In Seattle, the field nurse is a team player for the Seattle home health agency, but she is not a wound care specialist. Seldom has she been asked to note anything beyond the wound's size and drainage amount.
The care plan she formerly followed called for a daily dressing change. Unable to record any progress in healing of this wound, the agency, which for some months had dispatched a daily nurse at $75 per visit, had projected a loss of nearly $10,000 for this patient alone. Today, the field nurse visits the patient just once a week, and the wound is on track to heal within the prospective payment system (PPS)-imposed length of episode.
A wound that could have led to amputation is finally starting to heal, and an agency that was bleeding away its PPS margin is finally starting to profit.
Chronic Wounds, Cosmic Costs
According to a 1999 National Association for Home Care (NAHC) study, one-third of all patients in home care suffer a chronic wound, and at least half of those patients suffer multiple wounds. Unfortunately, the one-third with wounds incur more than two-thirds of the costs. From 70 percent to 80 percent of all home-health supply costs are related to wound care. The NAHC estimates the average cost of healing a wound at home (care plus supplies) to be about $13,000.
The cost of chronic conditions can cause home health agencies to lose track of spending, and leave them wondering why they can't make money in PPS. Because patients are rated in the PPS system according to dominant codes, a pre-existing condition such as diabetes may actually mask the financial drain on a home health agency--the cost of managing the patient's wounds.
To win in a PPS environment, home care agencies must control their costs and beat the clock. To beat the clock, they must heal the wound speedily. To control their costs, they must heal it intelligently. Either way, they must heal the wound.

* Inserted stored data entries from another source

Lemma census_clone_keeps_the_selection_witness :
  exists s' (changed : list ObjectId), census_redeterminized_clone_v1 (fun _ _ => false) bare_game P0 5 = Some (Ok s')
  /\ get s' (MkObjectId 1) = get bare_game (MkObjectId 1)
  /\ (MkObjectId 1 ∉ changed).
Proof.
  destruct (census_clone_keeps_the_selection (fun _ _ => false) bare_game P0 5 bare_game_hidden_ok valid_P0
    ltac:(unfold is_word; lia) bare_game_in_table) as [(_ & _ & owner & id & o & _ & Eo & Hodd)|(s' & changed & _ & E & Hch & _ & Hsel)].
  - exfalso. by apply (bare_game_plain id o).
  - exists s', changed. split; [exact E|].
    assert (get s' (MkObjectId 1) = get bare_game (MkObjectId 1)) as Eg.
    { apply (Hsel [TObject (MkObjectId 0)] [TObject (MkObjectId 1); TPlayer P1]); [done| |cbn; lia].
      right. by left. }
    split; [exact Eg|]. intros (o & o' & Eo & _ & Eo' & Hne)%Hch; [|cbn; lia].
    rewrite Eg, Eo in Eo'. apply Hne. f_equal. exact (inj Some _ _ Eo').
Defined.
Lemma attack_accepted s l :
  attackers_asked s -> legal_attack s l -> is_ok (engine_step s (EngineAction.DeclareAttackers l)).2 = true.
Proof. intros (s0 & player & el & Hs & E). by eapply legal_attack_accepted. Qed.

Lemma block_accepted s l :
  blockers_asked s -> legal_block s l -> is_ok (engine_step s (EngineAction.DeclareBlockers l)).2 = true.
Proof. intros (s0 & player & ats & legal & Hs & E). by eapply legal_block_accepted. Qed.

(** ** The reshape of blocks *)

Definition pending_attackers (rs : BlockersReshape) : list ObjectId :=
  match current_attacker rs with Some a => [a] | None => [] end ++ map fst (remaining rs).

Record reshape_ok s (rs : BlockersReshape) : Prop := {
  ok_asked : blockers_asked s;
  ok_blocks : legal_block s (accumulated rs);
  ok_NoDup : NoDup (pending_attackers rs);
  ok_live : pending_attackers rs ⊆ live_attackers s;
  ok_lists : forall a ids, (a, ids) ∈ remaining rs -> ids = legal_blockers_for s a;
  ok_fresh : forall a, a ∈ pending_attackers rs -> assigned_to (accumulated rs) a = [];
}.

Definition discard_ok (d : DiscardReshape) : Prop :=
  NoDup (chosen d ++ remaining_choices d)
  /\ 0 < remaining_needed d <= Z.of_nat (length (remaining_choices d))
  /\ Z.of_nat (length (remaining_choices d)) <= u32_max.

Record inner_ok s h : Prop := {
  ok_sound : sound_state s;
  ok_blockers : forall rs, blockers h = Some rs -> reshape_ok s rs;
  ok_discard : forall d, discard h = Some d -> discard_ok d;
}.

(** Some answers to the rest of the scan make a legal declaration. *)
Definition completable s h (sc : CombatScanV5) : Prop :=
  exists rest,
    rest `sublist_of` drop (cursor (progress_of sc)) (ordered_candidates (progress_of sc))
    /\ validate_declared s h sc (selected (progress_of sc) ++ rest) = Ok tt.

(** ** A completable scan has an answer *)

Lemma completable_answer s h sc :
  scan_wf s h sc -> completable s h sc ->
  exists include, answer_keeps_a_legal_completion s h sc include = Ok tt.
Proof.
  intros Hwf (rest & Hr & Hv). pose proof (wf_cursor _ _ _ Hwf) as Hc.
  rewrite (candidates_split _ Hc) in Hr at 1. rewrite drop_app_length' in Hr by (rewrite length_take; lia).
  apply sublist_cons_r in Hr as [Hr|(rest' & -> & Hr)].
  - exists false. apply (probe_decides _ _ _ _ Hwf). exists rest. split; [done|].
    unfold answered. by rewrite app_nil_r.
  - exists true. apply (probe_decides _ _ _ _ Hwf). exists rest'. split; [done|].
    unfold answered. by rewrite <-app_assoc.
Qed.

Lemma answered_completable s h sc include revision :
  scan_wf s h sc -> answer_keeps_a_legal_completion s h sc include = Ok tt ->
  completable s h (next_scan sc include revision).
Proof.
  intros Hwf (rest & Hr & Hv)%(probe_decides _ _ _ _ Hwf). exists rest.
  unfold next_scan. rewrite progress_of_with. cbn. split; [done|]. by destruct sc.
Qed.

(** ** Opening a scan *)

Lemma eligible_NoDup s : sound_state s -> NoDup (eligible_attackers s).
Proof. intros H. apply NoDup_filter. by apply battlefield_NoDup. Qed.

Lemma legal_blockers_NoDup s a : sound_state s -> NoDup (legal_blockers_for s a).
Proof.
  intros H. unfold legal_blockers_for. destruct (unblockable s a); [constructor|].
  destruct (_ <? _); [constructor|]. apply NoDup_filter. by apply battlefield_NoDup.
Qed.

Lemma all_eligible_legal s :
  sound_state s -> step_of s = Step.DeclareAttackers -> attackers_declared s = false ->
  legal_attack s (eligible_attackers s).
Proof.
  intros Hs Hstep Hopen. constructor; try done; [| |by apply eligible_NoDup].
  - intros x Hx. by apply list_elem_of_filter in Hx as [_ Hx].
  - intros x Hx. by apply list_elem_of_filter in Hx as [_ Hx].
Qed.

Lemma open_attackers s h player b :
  sound_state s -> step_of s = Step.DeclareAttackers -> attackers_declared s = false ->
  eligible_attackers s <> [] ->
  let sc := Attackers (MkProgress player (eligible_attackers s) 0 [] b) in
  scan_wf s h sc /\ completable s h sc.
Proof.
  intros Hs Hstep Hopen Hne sc. split.
  - constructor; cbn; [|done|by apply eligible_NoDup|done].
    destruct (eligible_attackers s); [done|]. cbn. lia.
  - exists (eligible_attackers s). split; [done|].
    apply validate_declared_attackers. by apply all_eligible_legal.
Qed.

Lemma open_blockers s h player b rs a :
  sound_state s -> blockers h = Some rs -> reshape_ok s rs -> current_attacker rs = Some a ->
  let free := filter (.∉ map fst (accumulated rs)) (legal_blockers_for s a) in
  free <> [] ->
  let sc := Blockers a (MkProgress player free 0 [] b) in
  scan_wf s h sc /\ completable s h sc.
Proof.
  intros Hs Eb Hok Ea free Hne sc. split.
  - constructor; cbn; [by destruct free; [|cbn; lia]|done|by apply NoDup_filter, legal_blockers_NoDup|].
    split; [by apply sublist_subseteq, sublist_filter|].
    intros rs' E c Hc. rewrite Eb in E. injection E as <-. by apply list_elem_of_filter in Hc as [? _].
  - exists []. split; [apply sublist_nil_l|]. apply validate_declared_blockers.
    exists rs. split; [done|split; [done|]]. cbn. rewrite app_nil_r. exact (ok_blocks _ _ Hok).
Qed.

(** ** The queue of attackers *)

Lemma forced_step_ok s a : is_ok (engine_step s a).2 = true -> exists s', forced_step s a = Ok s' /\ (sound_state s -> sound_state s').
Proof.
  unfold forced_step. destruct (engine_step s a) as [s' [[]|]] eqn:E; [|done].
  intros _. exists s'. split; [done|]. intros Hs. by eapply sound_step.
Qed.

Lemma record_fields reason x y h :
  blockers (record reason x y h) = blockers h /\ discard (record reason x y h) = discard h.
Proof. unfold record. by destruct (suppression_audit_mode (audit h)). Qed.

Lemma reshape_pops s a ids queue blocks current :
  reshape_ok s (MkBlockersReshape ((a, ids) :: queue) blocks current) ->
  reshape_ok s (MkBlockersReshape queue blocks None) /\ reshape_ok s (MkBlockersReshape queue blocks (Some a)).
Proof.
  intros [Hask Hb HN Hl Hli Hf]. unfold pending_attackers in *. cbn in *.
  apply NoDup_app in HN as (_ & _ & HN).
  assert (a :: map fst queue ⊆ match current with Some a => [a] | None => [] end ++ a :: map fst queue) as Hsub.
  { intros x Hx. apply elem_of_app. by right. }
  assert (map fst queue ⊆ a :: map fst queue) as Hsub' by (intros x Hx; by right).
  split; constructor; unfold pending_attackers; cbn; try done.
  - by apply NoDup_cons in HN as [_ ?].
  - by etrans; [|etrans].
  - intros a' ids' Hin. apply Hli. by right.
  - intros a' Hin. by apply Hf, Hsub, Hsub'.
  - by etrans.
  - intros a' ids' Hin. apply Hli. by right.
  - intros a' Hin. by apply Hf, Hsub.
Qed.

Definition popped_ok s (r : HarnessSurfaceV2 * State * option (SurfaceDecision.t PendingTrigger OtherDecision)) : Prop :=
  match r with
  | (h', s', None) => inner_ok s' h' /\ blockers h' = None
  | (h', s', Some sd) =>
      s' = s /\ inner_ok s' h' /\ exists rs a,
        blockers h' = Some rs /\ current_attacker rs = Some a
        /\ filter (.∉ map fst (accumulated rs)) (legal_blockers_for s a) <> []
        /\ sd = SurfaceDecision.DeclareBlockersForAttacker a
                  (filter (.∉ map fst (accumulated rs)) (legal_blockers_for s a))
  end.
(* ===== verification/RulesSessionSteps.v ===== *)
(** * Steps of a rules-only session

    An accepted step keeps the invariant and moves each counter as it should; a
    refused one changes nothing or ends the episode. The menu of a scan question is
    the answers that keep a legal declaration in reach; each of them is accepted, and
    before the last question the next one is shown. *)

From S2P Require Import Prelude Ids Bytes SearchTree CombatRules Surface PolicySurface CombatFacts ScanFacts SurfaceInv SessionInv RulesSession RulesSessionInv.

Local Open Scope Z_scope.

(** The engine asks for a combat declaration, and stands where it asked. *)
Definition declaring {State PendingTrigger OtherDecision OtherAction : Type}
    `{!CombatView State} `{!SurfaceEngine State PendingTrigger OtherDecision OtherAction}
    `{!EngineLaws State PendingTrigger OtherDecision OtherAction} (s : State) : Prop :=
  attackers_asked s \/ blockers_asked s.

(** What the session relies on: a fresh game is a sound state; where a combat
    declaration is asked for nothing else is pending and the state passes its
    validations; and a card on the battlefield has a reference. *)
Class SessionLaws (State PendingTrigger OtherDecision OtherAction CardRef OtherSemantic : Type)
    `{!CombatView State} `{!SurfaceEngine State PendingTrigger OtherDecision OtherAction}
    `{!EngineLaws State PendingTrigger OtherDecision OtherAction}
    `{!RulesEngine State PendingTrigger OtherDecision OtherAction CardRef OtherSemantic} := {
  start_sound : forall library0 library1 seed starting s s',
    enable_foundations_combat
      (Nat.iter 7 (fun s => opening_draw Ids.PlayerIds.P1 (opening_draw Ids.PlayerIds.P0 s))
         (new_from_libraries library0 library1 seed starting)) = Ok s ->
    enable_london_mulligans s = Ok s' -> sound_state s';
  declaring_scope : forall s, sound_state s -> declaring s -> scope_validation s = Ok tt;
  declaring_no_mill : forall s, sound_state s -> declaring s -> is_mill s = false;
  declaring_no_cast : forall s p d, sound_state s -> declaring s ->
    (forall sd, d <> PolicyDecision.Surface sd) -> variable_cast_candidates d s p = Ok None;
  battlefield_card_ref : forall s player id, sound_state s -> id ∈ battlefield_of s player ->
    exists r, card_ref s id = Ok r;
}.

The mandate to demonstrate healing within a specified time-frame puts extreme pressure on an agency's human resources. Even agencies with sufficient bench depth to dispatch a daily visiting nurse to deal with a chronic wound face disappointing results. Why? Counter-intuitive as it might seem, the answer is not a daily dressing change (demonstrating vigilance) using the cheapest supplies (demonstrating economy). The art of wound healing requires fine-tuning, which only an experienced WOCN specialist can provide.